At a Soul Collage workshop, the facilitator had us, the participants, write “Resilience” at the top of our journal pages and then write nonstop, pen to paper, for two minutes. We then had the option of sharing, and the result was some heartfelt writing on the page.
So, for this Writing Workshop Wednesdays, write “Resilience” at the top of your page and then set your timer for two minutes. Write continuously never allowing your pen to leave the page. You might be amazed at how your writing may reveal how resilient you truly are.
Due to my current vision problems, the hub and I had a deep discussion (as we often do) about whether, if given the choice, would we choose to lose our sight or our hearing. Weighing the options, we both unanimously agreed we would choose to keep our sight so that we wouldn’t miss one minute of seeing our girls blossom into young women, watching the change of the seasons, discovering new wrinkles on each others’ faces, and reading the written word.
So, for this Writing Workshop Wednesday, which sense would you choose: sight or hearing, and why?
Reading the acknowledgement page of my daughter’s book club book, Three Times Lucky, the author, Sheila Turnage thanks her parents for instilling in her the love of reading.
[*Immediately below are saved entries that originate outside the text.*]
(* ===== verification/JsCall.v ===== *)
(** * JsCall: calls of closures, scripts and programs

    [call_closure_with_this] of [src/parser.rs] with its three caches and its choice between
    bytecode and statements; [eval_script_body] of [src/api/eval_program.rs] and [js_eval] of
    [src/api/mod.rs], which choose the same way for whole texts. *)
From S2P Require Import Prelude IntCodec Utf8 ServerArgs HashStore JsText JsFloat JsValue JsMem JsProps JsArray JsAtom JsObject JsScope JsSource JsBytecode JsCompile JsApi JsVm JsJson JsScan JsStmt.

Definition tweak_caches (f : Caches -> Caches) : E unit := fun c => Some (Val tt, with_caches (f (caches c)) c).

(** ** Parameters *)

Definition s_dots : bytes := b! "...".
Definition param_spec (raw : bytes) : CachedParamSpec :=
  match strip_prefix s_dots raw with
  | Some name => {| ps_name := trim name; ps_default := None; ps_rest := true |}
  | None =>
      match find_sub [c_eq] raw with
      | Some (name, dflt) => {| ps_name := trim name; ps_default := Some (trim dflt); ps_rest := false |}
      | None => {| ps_name := raw; ps_default := None; ps_rest := false |}
      end
  end.
(** A rest parameter ends the list. *)
Fixpoint param_specs (raws : list bytes) : list CachedParamSpec :=
  match raws with
  | [] => []
  | raw :: raws' =>
      match trim raw with
      | [] => param_specs raws'
      | raw => let p := param_spec raw in p :: if ps_rest p then [] else param_specs raws'
      end
  end.
Definition parse_param_specs (params_bytes : option bytes) : list CachedParamSpec :=
  match params_bytes ≫= from_utf8 with Some s => param_specs (split_byte 44 s) | None => [] end.

(** The statements of a body; an open comment is left in the text. *)
Definition parse_closure_body (body : bytes) : list bytes :=
  let stripped := match strip_comments_checked body with inl s => s | inr _ => body end in
  let stmts := default [] (split_statements (normalize_line_continuations stripped)) in
  List.filter (fun s => negb (bool_decide (s = []))) (trim <$> stmts).

Section Calls.
Context `{Ev : JsEval} (fuel : nat).

Definition load_params (params_val : Value) : E (list CachedParamSpec) :=
  cached <- view (fun c => param_cache (caches c) !! params_val) ;;
  match cached with
  | Some specs => eret specs
  | None =>
      specs <- view (fun c => parse_param_specs (str_of c params_val)) ;;
      tweak_caches (set_param_cache params_val specs) ?> eret specs
  end.
Definition load_body (body_val : Value) : E (list bytes) :=
  cached <- view (fun c => body_cache (caches c) !! body_val) ;;
  match cached with
  | Some stmts => eret stmts
  | None =>
      body_bytes <- view (fun c => str_of c body_val) ;;
      body_str <- must (body_bytes ≫= from_utf8) ;;
      let stmts := parse_closure_body body_str in
      tweak_caches (set_body_cache body_val stmts) ?> eret stmts
  end.
(** A name of up to 64 bytes. *)
Definition function_name (func : Value) : E (option bytes) :=
  v <- act (js_get_property_str func (b! "name")) ;;
  s <- view (fun c => str_of c v) ;;
  eret (if is_undefined W v then None
        else name ← s; if (length name <=? 64)%nat then from_utf8 name else None).

Fixpoint fill_array (arr : Value) (i : Z) (vals : list Value) : E unit :=
  match vals with
  | [] => eret tt
  | v :: vals' => _ <- act (js_set_property_uint32 arr i v) ;; fill_array arr (i + 1) vals'
  end.
Definition bind_arguments (env : Value) (args : list Value) : E unit :=
  args_obj <- act (js_new_array (Z.of_nat (length args))) ;;
  if is_exception W args_obj then eret tt
  else fill_array args_obj 0 args ?> set_str env (b! "arguments") args_obj.

(** [&args[arg_index..]] panics when there are fewer arguments than parameters before the rest. *)
Fixpoint bind_params (env : Value) (args : list Value) (specs : list CachedParamSpec) (arg_index : nat) : E unit :=
  match specs with
  | [] => eret tt
  | p :: specs' =>
      if ps_rest p then
        if (length args <? arg_index)%nat then ecrash
        else
          let remaining := drop arg_index args in
          arr <- act (js_new_array (Z.of_nat (length remaining))) ;;
          fill_array arr 0 remaining ?> set_str env (ps_name p) arr
      else
        let arg := default (UNDEFINED W) (args !! arg_index) in
        v <- (match ps_default p with
              | Some e =>
                  if arg =? UNDEFINED W then r <- attempt (eval_expr e) ;; eret (default (UNDEFINED W) r)
                  else eret arg
              | None => eret arg
              end) ;;
        set_str env (ps_name p) v ?> bind_params env args specs' (S arg_index)
  end.

(** *** Bytecode *)

Definition run_vm (m : BytecodeModule) (args : list Value) : E Value := ran (fun c =>
  match run_module_with_locals fuel m args c with
  | Some (Returned v, c) => Some (Val v, c)
  | Some (Panicked, c) => Some (Crash, c)
  | None => None
  end).
Definition compile_with (params stmts : list bytes) : E (option BytecodeModule) := fun c =>
  match compile_function params stmts c with
  | Some (Ok m, c) => Some (Val (Some m), c)
  | Some (Err, c) => Some (Val None, c)
  | None => None
  end.
(** The cached module, or a first attempt to compile; [None] when there is none to run. *)
Definition try_bytecode (key : Z) (params stmts : list bytes) (args : list Value) : E (option Value) :=
  cached <- view (fun c => bytecode_cache (caches c) !! key) ;;
  match cached with
  | Some (Some m) => v <- run_vm m args ;; eret (Some v)
  | Some None => eret None
  | None =>
      m <- compile_with params stmts ;;
      match m with
      | Some module =>
          v <- run_vm module args ;;
          tweak_caches (set_bytecode_cache key (Some module)) ?> eret (Some v)
      | None => tweak_caches (set_bytecode_cache key None) ?> eret None
      end
  end.

Definition clear_return (s : Scope) : Scope :=
  match loop_control s with LCReturn => set_loop_control LCNone s | _ => s end.
Definition call_frame_of (env : Value) : CallFrame := {| slot_map := ∅; var_env := env |}.

(** The function's environment and frame, entered. *)
Definition enter_call (parent_env this : Value) : E Value :=
  env <- act js_new_object ;;
  set_str env s_parent parent_env ?>
  set_str env s_var_env (TRUE W) ?>
  tweak (push_call_frame (call_frame_of env)) ?>
  set_str env (b! "this") this ?>
  tweak (push_env env) ?> eret env.
Definition call_body (body_val parent_env : Value) (specs : list CachedParamSpec) (stmts : list bytes) (args : list Value) : E Value :=
  global <- view (fun c => global_object (scope c)) ;;
  fast <- (if is_undefined W parent_env || (parent_env =? global)
           then try_bytecode body_val (ps_name <$> List.filter (fun p => negb (ps_rest p)) specs) stmts args
           else eret None) ;;
  match fast with Some v => eret v | None => eval_function_body_cached fuel stmts end.

Definition call_closure_with_this (func this : Value) (args : list Value) : E Value :=
  params_val <- act (js_get_property_str func (b! "__params__")) ;;
  body_val <- act (js_get_property_str func (b! "__body__")) ;;
  specs <- load_params params_val ;;
  stmts <- load_body body_val ;;
  name <- function_name func ;;
  parent_env <- act (js_get_property_str func (b! "__env__")) ;;
  env <- enter_call parent_env this ;;
  predeclare_block_bindings_from_stmts stmts ?>
  match name with Some n => set_str env n func | None => eret tt end ?>
  bind_arguments env args ?>
  bind_params env args specs 0 ?>
  after (call_body body_val parent_env specs stmts args) (fun s => pop_call_frame (pop_env (clear_return s))).
Definition call_closure (func : Value) (args : list Value) : E Value := call_closure_with_this func (UNDEFINED W) args.

(** ** Scripts *)

Definition fnv1a_hash (data : bytes) : Z := fnv_write fnv_offset data.

(** [count_unescaped_quotes] *)
Fixpoint count_unescaped_quotes (q : Z) (l : bytes) : Z :=
  match l with
  | [] => 0
  | b :: l' =>
      if b =? c_backslash then match l' with _ :: l'' => count_unescaped_quotes q l'' | [] => 0 end
      else (if b =? q then 1 else 0) + count_unescaped_quotes q l'
  end.

Definition syntax_error : E Value := act (js_throw_error CLASS_SYNTAX_ERROR (b! "syntax error")).
(** Comments and continued lines are only looked for where their bytes occur. *)
Definition script_text (src : bytes) : bytes + Z :=
  match (if contains_sub (b! "//") src || contains_sub (b! "/*") src then strip_comments_checked src else inl src) with
  | inl stripped =>
      inl (if contains_sub [c_backslash; LF] stripped || contains_sub [c_backslash; CR] stripped
           then normalize_line_continuations stripped else stripped)
  | inr pos => inr pos
  end.
(** The script's statements, or the error thrown. *)
Definition load_script (hash : Z) (src : bytes) : E (list bytes + Value) :=
  cached <- view (fun c => get_script_cache (script_cache (caches c)) hash) ;;
  match cached with
  | Some stmts => eret (inl stmts)
  | None =>
      match script_text src with
      | inr pos => tweak_source (set_error_offset pos) ?> e <- syntax_error ;; eret (inr e)
      | inl cleaned =>
          match split_statements cleaned with
          | None => e <- syntax_error ;; eret (inr e)
          | Some parsed =>
              let stmts := List.filter (fun s => negb (bool_decide (s = []))) (trim <$> parsed) in
              tweak_caches (with_script_cache (set_script_cache hash stmts)) ?> eret (inl stmts)
          end
      end
  end.

Definition quoted_by (q : Z) (e : bytes) : bool := bool_decide (head e = Some q) && bool_decide (last e = Some q).
Definition evaluated (t e : bytes) : E Value :=
  r <- attempt (eval_expr e) ;;
  match r with Some v => eret v | None => syntax_error_at t ?> syntax_error end.
(** [return e] at the top of a script: literals are told by their first and last bytes. *)
Definition return_expr (t e : bytes) : E Value :=
  if (2 <=? length e)%nat && (quoted_by c_dquote e || quoted_by c_quote e) then
    r <- attempt (eval_value e) ;;
    match r with Some v => eret v | None => evaluated t e end
  else
    match (if (2 <=? length e)%nat && forallb is_digit e then i32_from_str e else None) with
    | Some n => eret (from_int32 W n)
    | None => evaluated t e
    end.
Definition script_return (t : bytes) : option (E Value) :=
  if starts_with (b! "return;") t then Some (eret (UNDEFINED W))
  else
    match strip_prefix (b! "return ") t with
    | Some rest =>
        match trim rest with [] => Some (eret (UNDEFINED W)) | e => Some (return_expr t e) end
    | None => if is_word "return" t then Some (eret (UNDEFINED W)) else None
    end.
Fixpoint script_loop (stmts : list bytes) (last : Value) : E Value :=
  match stmts with
  | [] => eret last
  | t :: stmts' =>
      tweak_source clear_error_offset ?>
      match script_return t with
      | Some m => m
      | None =>
          r <- run_program_stmt fuel t ;;
          match r with
          | SValue v => if is_exception W v then eret v else script_loop stmts' v
          | SError => syntax_error
          | SLoopControl => eret last
          end
      end
  end.

Definition run_script (src : bytes) : E Value :=
  let hash := fnv1a_hash src in
  loaded <- load_script hash src ;;
  match loaded with
  | inr e => eret e
  | inl stmts =>
      fast <- try_bytecode hash [] stmts [] ;;
      match fast with Some v => eret v | None => script_loop stmts (UNDEFINED W) end
  end.
(** A line that only returns is evaluated as an expression first. *)
Definition script_line (src : bytes) : option bytes :=
  let t := trim src in
  if existsb (Z.eqb LF) t then None
  else
    rest ← strip_prefix (b! "return ") t;
    match rev (drop_while (Z.eqb c_semi) (rev (trim rest))) with [] => None | e => Some e end.
Definition eval_script_body (src : bytes) : E Value :=
  match script_line src with
  | Some e =>
      r <- attempt (eval_expr e) ;;
      match r with Some v => eret v | None => run_script src end
  | None => run_script src
  end.

(** ** [js_eval] *)

Definition JS_EVAL_RETVAL : Z := 1.
Definition JS_EVAL_JSON : Z := 8.
Definition JS_EVAL_SCRIPT : Z := 32.
Definition flag (flags bit : Z) : bool := negb (Z.land flags bit =? 0).

Definition js_eval (input filename : bytes) (flags : Z) : E Value :=
  tweak_source (fun _ => set_current_source filename input) ?>
  if flag flags JS_EVAL_JSON then
    r <- ran (fun c => match parse_json input c with Some (v, c) => Some (Val v, c) | None => None end) ;;
    match r with Some v => eret v | None => act (js_throw_error CLASS_SYNTAX_ERROR (b! "invalid JSON")) end
  else if flag flags JS_EVAL_SCRIPT then eval_script_body input
  else
    r <- attempt (eval_program fuel input) ;;
    match r with
    | Some v => eret (if is_exception W v || flag flags JS_EVAL_RETVAL then v else UNDEFINED W)
    | None =>
        tweak_source (fun s =>
          match current_error_offset s with
          | Some _ => s
          | None => set_error_offset (find_syntax_error_offset (current_source s)) s
          end) ?> syntax_error
    end.
End Calls.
Thinking of my own love of reading and wondering when it developed, I remember being so excited for library day in elementary school. There was what I remember to be a structure known as The Pit which we, the students, basically fought one another for in order to claim the ideal spot. We were even allowed to drape our legs over the back of the structure if we wanted which, at the time, seemed so scandalous. Now I think if I attempted to sit on The Pit, I don’t think I would be able to walk right for a week; padding was definitely not a component of The Pit. The librarian (aaah, when all school libraries employed librarians) would read us stories in The Pit much to our delight, and then ultimately a uniform groan would rise from The Pit when our teacher told us it was time to return to class. I can still feel the disappointment of quality storytelling coming to an end.
So, for today’s Writing Workshop Wednesday, who or what instilled your love of reading?
My squirts have what we like to refer to as a Temperature Day from school. Due to the extreme wind chills, school was cancelled in their district. Woooweeeee! Okay, I think I am even more excited about this news than they were. So far, we have baked, read, watched cartoons, couponed, played, put chairs out for the Salvation Army, picked up the latest Daisy Duke destruction (think it was my anniversary note from the hub), and vacuumed.
How would you spend your Temperature Day?